COVID-19 costs took a toll as the chain’s revenue took a 24% hit – recovering some ground in the final quarter of the period as shops across Europe emerged from hibernation in the summer to find strong demand.
ABF said it was forecasting improved sales for Primark in its current financial year as it did not foresee a similar level of disruption caused by coronavirus despite a second wave of lockdowns in key markets.
The group issued a statement on Monday to warn of a likely £375m hit from lost sales.
It revealed that 57% of its entire store estate was set to be temporarily closed once England enters lockdown on Thursday for a month – a crucial time for sales in the run-up to Christmas.
The company told the PA news agency it was looking at extensions to opening hours once shops are allowed to reopen in a bid to help recover some of the damage.

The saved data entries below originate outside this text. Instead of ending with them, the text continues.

(** Routing answers with the nearest: for a valid date the walk always
    ends, whatever cycles the hierarchy has, and returns the book of the first
    entity, from the fact's own upwards through at most 32 ancestors, with a
    posting-primary link in force that day; [None] means no such entity. *)
Theorem route_is_nearest (db : Db) (e : uuid) (t : date) :
  valid_date t = true ->
  match routeThroughEntity e t db with
  | (Ok (Some r), db') =>
      db' = db /\ exists n, rt_depth r = Z.of_nat n /\ (n <= 32)%nat /\ up (db_entities db) n e (rt_entityId r) /\
        covered_by (db_links db) t (rt_entityId r) (rt_accountingBookId r) /\
        forall m a, (m < n)%nat -> up (db_entities db) m e a -> uncovered (db_links db) t a
  | (Ok None, db') =>
      db' = db /\ forall n a, (n <= 32)%nat -> up (db_entities db) n e a -> uncovered (db_links db) t a
  | (Throw _, _) => False
  end.
Proof.
  intros Ht. rewrite routeThroughEntity_run, Ht.
  destruct (route_walk _ _ _ _) as [r|] eqn:E; (split; [done|]).
  - apply route_walk_some in E as (n & Hn & Hd & Hc & Hb).
    apply chain_up in Hn as [Hle Hup]. exists n. repeat split; try done.
    intros m a Hm Ha. apply (Hb m a Hm). apply chain_up. split; [|done].
    unfold route_depth in *. lia.
  - intros n a Hn Ha. eapply route_walk_none; [exact E|]. by apply chain_up.
Qed.

(** ** The roll-up rule *)
Definition child_of (ents : list EconomicEntity) (x y : uuid) : Prop :=
  exists e, e ∈ ents /\ ent_parentEntityId e = Some x /\ ent_id e = y.

(** [below ents x y]: [y] is part of [x], directly or through other entities. *)
Inductive below (ents : list EconomicEntity) (x : uuid) : uuid -> Prop :=
  | below_child y : child_of ents x y -> below ents x y
  | below_step y z : below ents x y -> child_of ents y z -> below ents x z.

Lemma below_first ents x y z : child_of ents x y -> below ents y z -> below ents x z.
Proof.
  intros Hxy Hyz. induction Hyz as [z Hc|z w _ IH Hc].
  - eapply below_step; [by apply below_child|done].
  - by eapply below_step.
Qed.

Lemma below_inv ents x z :
  below ents x z -> child_of ents x z \/ exists y, child_of ents x y /\ below ents y z.
Proof.
  induction 1 as [z Hc|z w _ [Hc'|(y & Hc' & Hb)] Hc]; [by left|right|right].
  - exists z. split; [done|by apply below_child].
  - exists y. split; [done|by eapply below_step].
Qed.

Lemma elem_of_children ents ids y : y ∈ children ents ids <-> exists x, x ∈ ids /\ child_of ents x y.
Proof.
  unfold children, child_of. rewrite list_elem_of_bind. split.
  - intros (x & Hy & Hx). apply list_elem_of_fmap in Hy as (e & -> & He).
    apply list_elem_of_In, filter_In in He as [He%list_elem_of_In Hp%bool_decide_eq_true]. eauto 6.
  - intros (x & Hx & e & He & Hp & <-). exists x. split; [|done].
    apply list_elem_of_fmap. exists e. split; [done|].
    apply list_elem_of_In, filter_In. split; [by apply list_elem_of_In|].
    by apply bool_decide_eq_true.
Qed.

Lemma descendants_spec ents n ids ds y :
  descendants ents n ids = Some ds -> y ∈ ds <-> exists x, x ∈ ids /\ below ents x y.
Proof.
  revert ids ds. induction n as [|n IH]; intros ids ds; cbn [descendants];
    destruct (children ents ids) as [|c next] eqn:Ec; [intros [= <-]|done|intros [= <-]|].
  1, 2: (split; [set_solver|]; intros (x & Hx & Hb); exfalso;
    apply below_inv in Hb as [Hc|(z & Hc & _)];
    [assert (y ∈ children ents ids) as Hin by (apply elem_of_children; eauto)
    |assert (z ∈ children ents ids) as Hin by (apply elem_of_children; eauto)];
    rewrite Ec in Hin; by apply elem_of_nil in Hin).
  intros H. apply bind_Some in H as (deeper & Hd & [= <-]).
  change (c :: next ++ deeper) with ((c :: next) ++ deeper).
  rewrite <- Ec in Hd |- *. clear Ec. rewrite elem_of_app, (IH _ _ Hd). split.
  - intros [(x & Hx & Hc)%elem_of_children|(z & (x & Hx & Hc)%elem_of_children & Hb)];
      exists x; (split; [done|]); [by apply below_child|by eapply below_first].
  - intros (x & Hx & [Hc|(z & Hc & Hb)]%below_inv); [left|right; exists z; split; [|done]];
      apply elem_of_children; eauto.
Qed.

Lemma conflictingDescendantLink_none e b f t db db' :
  conflictingDescendantLink e b f t db = (Ok None, db') ->
  forall y l, below (db_entities db) e y -> l ∈ db_links db -> lk_economicEntityId l = y ->
    lk_linkRole l = PostingPrimary -> ranges_overlap (lk_effectiveFrom l) (lk_effectiveTo l) f t = true ->
    lk_accountingBookId l = b.
Proof.
  unfold conflictingDescendantLink. intros H y l Hb Hl Hy Hr Ho.
  run_bind H f' db1 Hf. run_bind H t' db2 Ht. run_bind H db3 db4 Hg.
  apply st_get_inv in Hg as [-> ->].
  apply dateLiteral_inv in Hf as (_ & -> & ->).
  assert (t' = t /\ db2 = db) as [-> ->].
  { destruct t as [t|]; [|inv_st; done]. run_bind Ht t1 db5 Ht1.
    apply dateLiteral_inv in Ht1 as (_ & -> & ->). inv_st; done. }
  destruct (descendants _ _ _) as [ds|] eqn:Ed; [|inv_st].
  apply st_ret_inv in H as [H _]. symmetry in H. eapply find_row_none in H; [|exact Hl].
  rewrite Hy, Hr, Ho in H. rewrite (bool_decide_true (y ∈ ds)) in H.
  - rewrite (bool_decide_true (PostingPrimary = _)) in H by done. cbn in H.
    destruct (decide (lk_accountingBookId l = b)) as [|Hn]; [done|].
    by rewrite bool_decide_true in H.
  - apply (descendants_spec _ _ _ _ _ Ed). exists e. split; [set_solver|done].
Qed.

ABF has doggedly refused to trade Primark online – committing to the stance even at the height of the pandemic in the spring – despite evidence that online retailers have been reaping benefits from shuttered high streets and a reluctance among shoppers to venture out.
The company’s food boss George Weston stuck to its commitment on Tuesday, arguing that £2bn of post-lockdown sales showed that customers preferred to shop with Primark rather than take a punt on products they couldn’t physically see in the digital sphere.
While the virus crisis has slowed Primark’s expansion plans, the company said it was on track to open 14 more stores across its key European markets during the year to September.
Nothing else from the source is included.